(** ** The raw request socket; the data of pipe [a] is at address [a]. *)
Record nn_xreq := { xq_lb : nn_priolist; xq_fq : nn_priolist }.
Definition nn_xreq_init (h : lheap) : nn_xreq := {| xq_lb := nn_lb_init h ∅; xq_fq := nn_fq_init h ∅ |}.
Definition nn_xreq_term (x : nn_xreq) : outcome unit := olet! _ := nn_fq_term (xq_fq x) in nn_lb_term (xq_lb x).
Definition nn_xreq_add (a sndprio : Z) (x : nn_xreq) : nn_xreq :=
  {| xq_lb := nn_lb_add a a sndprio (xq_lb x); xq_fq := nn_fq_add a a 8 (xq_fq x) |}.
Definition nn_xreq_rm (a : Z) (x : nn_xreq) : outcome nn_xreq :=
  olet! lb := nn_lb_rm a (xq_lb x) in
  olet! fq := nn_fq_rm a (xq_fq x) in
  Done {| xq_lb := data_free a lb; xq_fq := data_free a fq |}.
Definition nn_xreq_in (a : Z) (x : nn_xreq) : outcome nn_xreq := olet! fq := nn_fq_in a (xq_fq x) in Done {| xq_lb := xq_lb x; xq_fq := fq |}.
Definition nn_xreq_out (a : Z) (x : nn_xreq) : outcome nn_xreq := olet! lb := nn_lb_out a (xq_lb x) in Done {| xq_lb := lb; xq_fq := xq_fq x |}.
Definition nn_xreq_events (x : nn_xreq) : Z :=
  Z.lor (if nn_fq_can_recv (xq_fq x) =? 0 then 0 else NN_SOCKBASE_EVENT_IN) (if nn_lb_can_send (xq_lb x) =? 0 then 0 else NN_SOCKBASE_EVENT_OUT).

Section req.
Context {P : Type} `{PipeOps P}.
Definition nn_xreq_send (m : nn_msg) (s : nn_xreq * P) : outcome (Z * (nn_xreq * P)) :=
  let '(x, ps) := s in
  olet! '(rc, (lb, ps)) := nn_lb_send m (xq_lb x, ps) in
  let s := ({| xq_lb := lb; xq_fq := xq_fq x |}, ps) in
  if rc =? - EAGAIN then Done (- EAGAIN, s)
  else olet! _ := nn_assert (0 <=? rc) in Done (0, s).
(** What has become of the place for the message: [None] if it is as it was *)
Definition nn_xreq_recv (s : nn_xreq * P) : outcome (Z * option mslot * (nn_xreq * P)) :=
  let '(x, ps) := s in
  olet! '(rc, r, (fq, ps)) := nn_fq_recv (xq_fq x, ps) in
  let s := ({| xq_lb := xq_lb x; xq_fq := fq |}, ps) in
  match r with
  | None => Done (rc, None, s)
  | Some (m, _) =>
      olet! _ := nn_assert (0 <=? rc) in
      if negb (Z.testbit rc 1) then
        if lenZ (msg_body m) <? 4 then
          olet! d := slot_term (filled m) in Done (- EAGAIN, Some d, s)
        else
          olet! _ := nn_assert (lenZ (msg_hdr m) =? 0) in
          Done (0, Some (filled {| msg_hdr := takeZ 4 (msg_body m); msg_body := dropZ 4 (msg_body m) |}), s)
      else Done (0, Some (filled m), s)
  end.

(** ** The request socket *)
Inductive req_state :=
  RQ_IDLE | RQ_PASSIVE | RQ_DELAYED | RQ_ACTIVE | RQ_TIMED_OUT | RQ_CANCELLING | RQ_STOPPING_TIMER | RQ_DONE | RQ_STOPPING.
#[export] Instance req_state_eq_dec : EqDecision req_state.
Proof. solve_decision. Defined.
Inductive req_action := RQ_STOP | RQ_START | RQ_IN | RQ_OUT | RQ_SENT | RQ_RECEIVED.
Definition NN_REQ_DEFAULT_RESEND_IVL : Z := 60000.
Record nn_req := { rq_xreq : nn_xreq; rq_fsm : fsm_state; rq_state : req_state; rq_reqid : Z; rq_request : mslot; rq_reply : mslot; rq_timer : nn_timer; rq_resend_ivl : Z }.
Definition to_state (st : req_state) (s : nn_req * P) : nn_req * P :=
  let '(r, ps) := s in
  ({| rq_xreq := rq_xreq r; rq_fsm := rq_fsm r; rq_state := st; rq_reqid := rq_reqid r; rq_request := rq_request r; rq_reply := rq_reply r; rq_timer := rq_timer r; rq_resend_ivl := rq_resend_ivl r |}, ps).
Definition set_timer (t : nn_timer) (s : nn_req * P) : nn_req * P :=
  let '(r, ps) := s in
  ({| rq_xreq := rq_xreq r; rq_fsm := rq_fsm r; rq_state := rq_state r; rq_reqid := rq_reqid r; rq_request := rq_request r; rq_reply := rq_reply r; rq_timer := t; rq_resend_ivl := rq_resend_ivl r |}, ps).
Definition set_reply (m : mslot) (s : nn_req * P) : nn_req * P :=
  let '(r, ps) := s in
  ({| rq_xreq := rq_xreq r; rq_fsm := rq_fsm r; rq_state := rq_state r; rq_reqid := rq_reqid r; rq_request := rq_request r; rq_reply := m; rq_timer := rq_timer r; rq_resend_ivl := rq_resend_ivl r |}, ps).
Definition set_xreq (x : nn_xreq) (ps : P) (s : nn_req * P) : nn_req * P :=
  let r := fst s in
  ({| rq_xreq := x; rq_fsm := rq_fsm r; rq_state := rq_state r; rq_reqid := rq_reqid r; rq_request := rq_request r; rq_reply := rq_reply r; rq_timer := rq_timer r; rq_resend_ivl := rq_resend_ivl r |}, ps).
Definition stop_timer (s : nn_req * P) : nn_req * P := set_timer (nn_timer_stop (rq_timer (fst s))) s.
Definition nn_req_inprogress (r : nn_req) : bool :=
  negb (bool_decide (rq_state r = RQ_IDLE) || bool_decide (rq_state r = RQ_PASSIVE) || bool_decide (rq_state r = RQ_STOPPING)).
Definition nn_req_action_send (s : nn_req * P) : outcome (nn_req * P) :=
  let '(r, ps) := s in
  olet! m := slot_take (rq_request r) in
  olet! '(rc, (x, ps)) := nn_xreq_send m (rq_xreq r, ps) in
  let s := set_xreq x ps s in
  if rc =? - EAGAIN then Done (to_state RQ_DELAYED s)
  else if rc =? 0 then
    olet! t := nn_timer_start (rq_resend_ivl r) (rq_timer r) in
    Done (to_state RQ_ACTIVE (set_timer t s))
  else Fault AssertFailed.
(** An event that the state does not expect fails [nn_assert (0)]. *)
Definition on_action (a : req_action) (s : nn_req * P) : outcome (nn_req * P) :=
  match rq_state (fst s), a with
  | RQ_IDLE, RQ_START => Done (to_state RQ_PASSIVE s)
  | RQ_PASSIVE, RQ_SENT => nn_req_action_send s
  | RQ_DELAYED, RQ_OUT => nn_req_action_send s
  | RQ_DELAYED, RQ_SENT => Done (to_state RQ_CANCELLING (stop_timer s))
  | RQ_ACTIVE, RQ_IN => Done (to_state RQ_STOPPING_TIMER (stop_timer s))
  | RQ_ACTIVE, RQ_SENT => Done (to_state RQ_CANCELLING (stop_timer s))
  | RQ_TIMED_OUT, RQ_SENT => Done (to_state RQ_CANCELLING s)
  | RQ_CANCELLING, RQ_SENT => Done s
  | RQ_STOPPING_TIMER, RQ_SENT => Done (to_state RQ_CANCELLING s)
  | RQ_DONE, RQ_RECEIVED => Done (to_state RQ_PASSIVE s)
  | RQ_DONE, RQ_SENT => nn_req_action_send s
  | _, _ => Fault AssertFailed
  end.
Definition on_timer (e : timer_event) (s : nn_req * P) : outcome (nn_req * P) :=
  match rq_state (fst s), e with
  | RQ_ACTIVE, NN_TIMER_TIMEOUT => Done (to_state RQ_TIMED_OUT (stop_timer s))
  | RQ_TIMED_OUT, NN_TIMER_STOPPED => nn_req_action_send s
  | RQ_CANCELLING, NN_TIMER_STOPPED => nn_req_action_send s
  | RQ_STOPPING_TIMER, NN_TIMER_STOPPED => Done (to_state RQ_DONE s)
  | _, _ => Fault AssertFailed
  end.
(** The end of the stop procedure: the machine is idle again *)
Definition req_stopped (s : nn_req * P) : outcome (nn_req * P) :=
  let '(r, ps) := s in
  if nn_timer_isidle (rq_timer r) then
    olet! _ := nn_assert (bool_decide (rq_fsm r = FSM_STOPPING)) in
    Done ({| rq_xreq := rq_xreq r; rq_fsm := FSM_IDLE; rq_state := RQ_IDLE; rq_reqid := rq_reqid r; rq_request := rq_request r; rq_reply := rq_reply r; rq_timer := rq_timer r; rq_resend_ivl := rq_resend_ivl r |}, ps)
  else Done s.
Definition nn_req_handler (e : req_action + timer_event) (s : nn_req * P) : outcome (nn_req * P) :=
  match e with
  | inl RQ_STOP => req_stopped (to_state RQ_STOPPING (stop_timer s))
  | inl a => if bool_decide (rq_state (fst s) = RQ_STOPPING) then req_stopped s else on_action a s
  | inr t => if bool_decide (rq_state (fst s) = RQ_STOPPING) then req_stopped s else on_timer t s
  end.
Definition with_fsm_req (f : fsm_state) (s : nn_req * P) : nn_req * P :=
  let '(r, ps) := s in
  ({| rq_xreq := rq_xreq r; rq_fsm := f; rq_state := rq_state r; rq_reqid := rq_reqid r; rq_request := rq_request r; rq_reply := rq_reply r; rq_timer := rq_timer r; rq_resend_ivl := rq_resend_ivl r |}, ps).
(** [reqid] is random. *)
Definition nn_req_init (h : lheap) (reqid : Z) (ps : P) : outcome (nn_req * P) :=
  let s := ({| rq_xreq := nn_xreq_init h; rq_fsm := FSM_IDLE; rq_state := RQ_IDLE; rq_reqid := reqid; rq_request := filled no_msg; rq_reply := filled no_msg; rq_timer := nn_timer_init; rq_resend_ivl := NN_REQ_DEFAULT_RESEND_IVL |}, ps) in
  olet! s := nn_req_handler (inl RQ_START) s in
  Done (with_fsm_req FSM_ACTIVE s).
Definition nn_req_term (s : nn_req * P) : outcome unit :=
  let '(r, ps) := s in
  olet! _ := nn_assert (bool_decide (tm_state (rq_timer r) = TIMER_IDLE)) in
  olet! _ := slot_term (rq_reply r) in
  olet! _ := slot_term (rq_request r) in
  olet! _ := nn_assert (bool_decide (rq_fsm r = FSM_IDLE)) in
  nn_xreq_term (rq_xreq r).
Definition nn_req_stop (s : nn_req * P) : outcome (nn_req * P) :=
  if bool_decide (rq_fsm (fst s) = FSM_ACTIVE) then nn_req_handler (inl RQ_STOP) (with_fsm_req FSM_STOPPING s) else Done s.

==

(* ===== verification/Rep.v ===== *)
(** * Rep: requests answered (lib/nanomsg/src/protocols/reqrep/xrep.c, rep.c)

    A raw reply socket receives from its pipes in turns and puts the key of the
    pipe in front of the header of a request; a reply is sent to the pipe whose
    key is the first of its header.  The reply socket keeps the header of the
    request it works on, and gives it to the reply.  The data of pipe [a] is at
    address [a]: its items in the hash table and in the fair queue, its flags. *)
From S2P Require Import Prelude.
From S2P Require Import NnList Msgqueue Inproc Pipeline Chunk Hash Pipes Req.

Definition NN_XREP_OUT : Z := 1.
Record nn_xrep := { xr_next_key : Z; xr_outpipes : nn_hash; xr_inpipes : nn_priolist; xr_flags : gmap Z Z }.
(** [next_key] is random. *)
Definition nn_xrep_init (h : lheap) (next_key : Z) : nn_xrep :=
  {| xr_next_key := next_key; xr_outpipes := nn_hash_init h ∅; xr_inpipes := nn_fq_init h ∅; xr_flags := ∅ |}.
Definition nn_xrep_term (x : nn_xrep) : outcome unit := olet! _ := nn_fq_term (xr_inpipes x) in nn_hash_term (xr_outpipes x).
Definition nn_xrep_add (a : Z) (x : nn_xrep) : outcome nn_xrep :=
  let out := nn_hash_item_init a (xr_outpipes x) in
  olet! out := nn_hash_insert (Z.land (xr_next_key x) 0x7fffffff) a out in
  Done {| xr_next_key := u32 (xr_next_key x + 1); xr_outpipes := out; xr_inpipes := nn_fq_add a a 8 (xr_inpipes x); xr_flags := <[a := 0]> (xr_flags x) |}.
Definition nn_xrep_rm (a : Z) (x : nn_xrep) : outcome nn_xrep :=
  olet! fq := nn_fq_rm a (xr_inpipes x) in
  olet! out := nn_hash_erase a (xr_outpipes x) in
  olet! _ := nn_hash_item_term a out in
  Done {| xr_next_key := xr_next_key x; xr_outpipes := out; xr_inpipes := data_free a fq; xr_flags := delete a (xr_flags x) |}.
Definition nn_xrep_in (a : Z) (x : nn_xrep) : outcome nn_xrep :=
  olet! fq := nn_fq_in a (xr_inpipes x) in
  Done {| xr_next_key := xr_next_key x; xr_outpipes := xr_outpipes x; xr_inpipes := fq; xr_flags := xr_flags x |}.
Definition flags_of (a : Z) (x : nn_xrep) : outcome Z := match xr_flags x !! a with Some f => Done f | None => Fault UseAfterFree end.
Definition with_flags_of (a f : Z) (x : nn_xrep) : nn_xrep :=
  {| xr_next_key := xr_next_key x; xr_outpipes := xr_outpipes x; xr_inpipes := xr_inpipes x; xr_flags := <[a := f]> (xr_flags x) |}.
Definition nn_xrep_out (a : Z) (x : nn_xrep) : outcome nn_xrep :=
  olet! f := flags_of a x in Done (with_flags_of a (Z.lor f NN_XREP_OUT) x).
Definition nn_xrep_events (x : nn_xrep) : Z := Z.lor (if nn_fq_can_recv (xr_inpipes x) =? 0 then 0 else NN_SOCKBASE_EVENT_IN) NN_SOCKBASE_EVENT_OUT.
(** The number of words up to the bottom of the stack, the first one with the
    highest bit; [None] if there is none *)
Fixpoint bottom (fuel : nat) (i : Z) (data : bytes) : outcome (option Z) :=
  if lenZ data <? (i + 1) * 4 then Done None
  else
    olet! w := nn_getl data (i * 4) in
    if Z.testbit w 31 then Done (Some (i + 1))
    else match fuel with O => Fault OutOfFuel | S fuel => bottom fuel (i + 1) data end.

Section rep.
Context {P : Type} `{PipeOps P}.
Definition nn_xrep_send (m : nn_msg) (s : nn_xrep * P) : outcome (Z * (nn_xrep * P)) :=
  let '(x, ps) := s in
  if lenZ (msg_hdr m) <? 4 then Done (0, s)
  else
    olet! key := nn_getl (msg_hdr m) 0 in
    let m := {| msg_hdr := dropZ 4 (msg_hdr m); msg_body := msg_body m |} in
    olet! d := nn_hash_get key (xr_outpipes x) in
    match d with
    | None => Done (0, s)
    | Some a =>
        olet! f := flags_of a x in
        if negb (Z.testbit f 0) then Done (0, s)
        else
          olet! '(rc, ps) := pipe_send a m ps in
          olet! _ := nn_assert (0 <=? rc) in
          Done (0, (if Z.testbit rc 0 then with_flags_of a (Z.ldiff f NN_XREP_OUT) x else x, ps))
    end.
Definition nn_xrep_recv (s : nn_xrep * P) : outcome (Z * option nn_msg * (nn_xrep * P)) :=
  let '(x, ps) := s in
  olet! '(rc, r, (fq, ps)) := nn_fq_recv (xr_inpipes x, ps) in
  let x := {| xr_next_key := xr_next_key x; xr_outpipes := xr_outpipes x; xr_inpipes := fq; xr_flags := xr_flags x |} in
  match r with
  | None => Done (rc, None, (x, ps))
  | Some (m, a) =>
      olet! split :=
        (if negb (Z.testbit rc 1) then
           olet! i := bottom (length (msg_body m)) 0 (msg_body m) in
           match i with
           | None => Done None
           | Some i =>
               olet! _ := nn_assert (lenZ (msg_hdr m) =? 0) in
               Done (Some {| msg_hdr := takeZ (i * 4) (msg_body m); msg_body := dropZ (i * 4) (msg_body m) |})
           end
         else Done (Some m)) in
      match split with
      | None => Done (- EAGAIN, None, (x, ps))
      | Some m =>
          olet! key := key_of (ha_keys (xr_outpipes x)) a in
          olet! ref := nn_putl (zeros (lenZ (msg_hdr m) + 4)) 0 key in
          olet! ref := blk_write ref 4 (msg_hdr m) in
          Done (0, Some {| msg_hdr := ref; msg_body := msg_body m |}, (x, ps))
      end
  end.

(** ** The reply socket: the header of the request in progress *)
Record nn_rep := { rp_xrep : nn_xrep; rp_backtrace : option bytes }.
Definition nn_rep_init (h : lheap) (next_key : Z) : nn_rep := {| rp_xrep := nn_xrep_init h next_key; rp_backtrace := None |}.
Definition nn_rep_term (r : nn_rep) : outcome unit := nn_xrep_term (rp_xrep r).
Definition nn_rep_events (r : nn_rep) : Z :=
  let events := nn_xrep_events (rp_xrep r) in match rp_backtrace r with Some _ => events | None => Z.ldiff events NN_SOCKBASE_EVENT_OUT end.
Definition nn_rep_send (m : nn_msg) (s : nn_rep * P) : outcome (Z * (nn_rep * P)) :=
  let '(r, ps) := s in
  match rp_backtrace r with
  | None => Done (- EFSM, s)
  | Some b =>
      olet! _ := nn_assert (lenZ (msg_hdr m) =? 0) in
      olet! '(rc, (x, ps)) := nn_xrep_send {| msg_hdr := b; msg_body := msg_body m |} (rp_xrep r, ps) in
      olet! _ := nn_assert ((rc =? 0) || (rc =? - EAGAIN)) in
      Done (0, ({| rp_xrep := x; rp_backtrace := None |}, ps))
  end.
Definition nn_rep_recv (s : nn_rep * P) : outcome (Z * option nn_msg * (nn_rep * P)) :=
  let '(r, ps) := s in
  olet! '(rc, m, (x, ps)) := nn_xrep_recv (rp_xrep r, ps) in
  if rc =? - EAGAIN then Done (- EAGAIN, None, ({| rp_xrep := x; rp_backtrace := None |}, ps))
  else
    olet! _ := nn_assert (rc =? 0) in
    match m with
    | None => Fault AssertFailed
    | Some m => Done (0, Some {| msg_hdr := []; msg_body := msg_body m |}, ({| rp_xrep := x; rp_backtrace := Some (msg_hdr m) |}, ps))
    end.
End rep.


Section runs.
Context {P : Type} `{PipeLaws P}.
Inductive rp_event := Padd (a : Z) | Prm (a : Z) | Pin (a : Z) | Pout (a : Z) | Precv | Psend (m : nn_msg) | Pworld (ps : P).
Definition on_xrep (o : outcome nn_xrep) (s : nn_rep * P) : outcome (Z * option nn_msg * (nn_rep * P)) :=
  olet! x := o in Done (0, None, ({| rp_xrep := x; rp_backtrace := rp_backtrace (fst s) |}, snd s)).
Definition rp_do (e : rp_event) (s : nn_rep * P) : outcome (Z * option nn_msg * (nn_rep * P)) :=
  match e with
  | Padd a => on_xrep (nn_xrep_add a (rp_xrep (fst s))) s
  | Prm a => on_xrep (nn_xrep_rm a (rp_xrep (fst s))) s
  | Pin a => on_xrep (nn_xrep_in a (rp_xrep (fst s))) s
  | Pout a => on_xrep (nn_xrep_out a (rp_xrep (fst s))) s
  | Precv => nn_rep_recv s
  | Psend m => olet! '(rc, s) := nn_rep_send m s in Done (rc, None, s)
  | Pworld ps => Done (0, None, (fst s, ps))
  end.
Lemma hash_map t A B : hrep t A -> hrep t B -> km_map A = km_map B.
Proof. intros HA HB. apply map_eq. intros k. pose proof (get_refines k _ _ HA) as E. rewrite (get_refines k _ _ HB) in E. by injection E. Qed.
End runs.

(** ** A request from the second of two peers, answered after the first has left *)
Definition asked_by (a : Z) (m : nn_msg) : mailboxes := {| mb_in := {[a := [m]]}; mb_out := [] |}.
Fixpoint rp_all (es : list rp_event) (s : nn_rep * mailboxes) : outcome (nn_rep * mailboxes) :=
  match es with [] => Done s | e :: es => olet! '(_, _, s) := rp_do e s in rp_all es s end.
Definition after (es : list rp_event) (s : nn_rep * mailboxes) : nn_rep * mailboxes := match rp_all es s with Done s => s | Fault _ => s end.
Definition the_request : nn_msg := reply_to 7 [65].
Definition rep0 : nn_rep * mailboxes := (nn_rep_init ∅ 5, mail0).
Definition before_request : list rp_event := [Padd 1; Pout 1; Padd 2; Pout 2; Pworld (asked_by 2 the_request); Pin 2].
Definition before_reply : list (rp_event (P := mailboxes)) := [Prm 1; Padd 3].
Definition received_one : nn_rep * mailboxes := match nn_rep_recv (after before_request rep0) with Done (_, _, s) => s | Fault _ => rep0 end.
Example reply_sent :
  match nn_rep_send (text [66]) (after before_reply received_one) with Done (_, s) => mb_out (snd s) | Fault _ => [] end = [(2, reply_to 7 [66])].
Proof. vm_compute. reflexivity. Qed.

• **WHAT YOU HAVE TO DO**
In the entries above, find the line with "pipe in front" and the line with "address [a]: its", then restate word for word both of them and every line between, with nothing more.

• **RESULT FOR THIS EXERCISE**
    pipe in front of the header of a request; a reply is sent to the pipe whose
    key is the first of its header.  The reply socket keeps the header of the
    request it works on, and gives it to the reply.  The data of pipe [a] is at
    address [a]: its items in the hash table and in the fair queue, its flags. *)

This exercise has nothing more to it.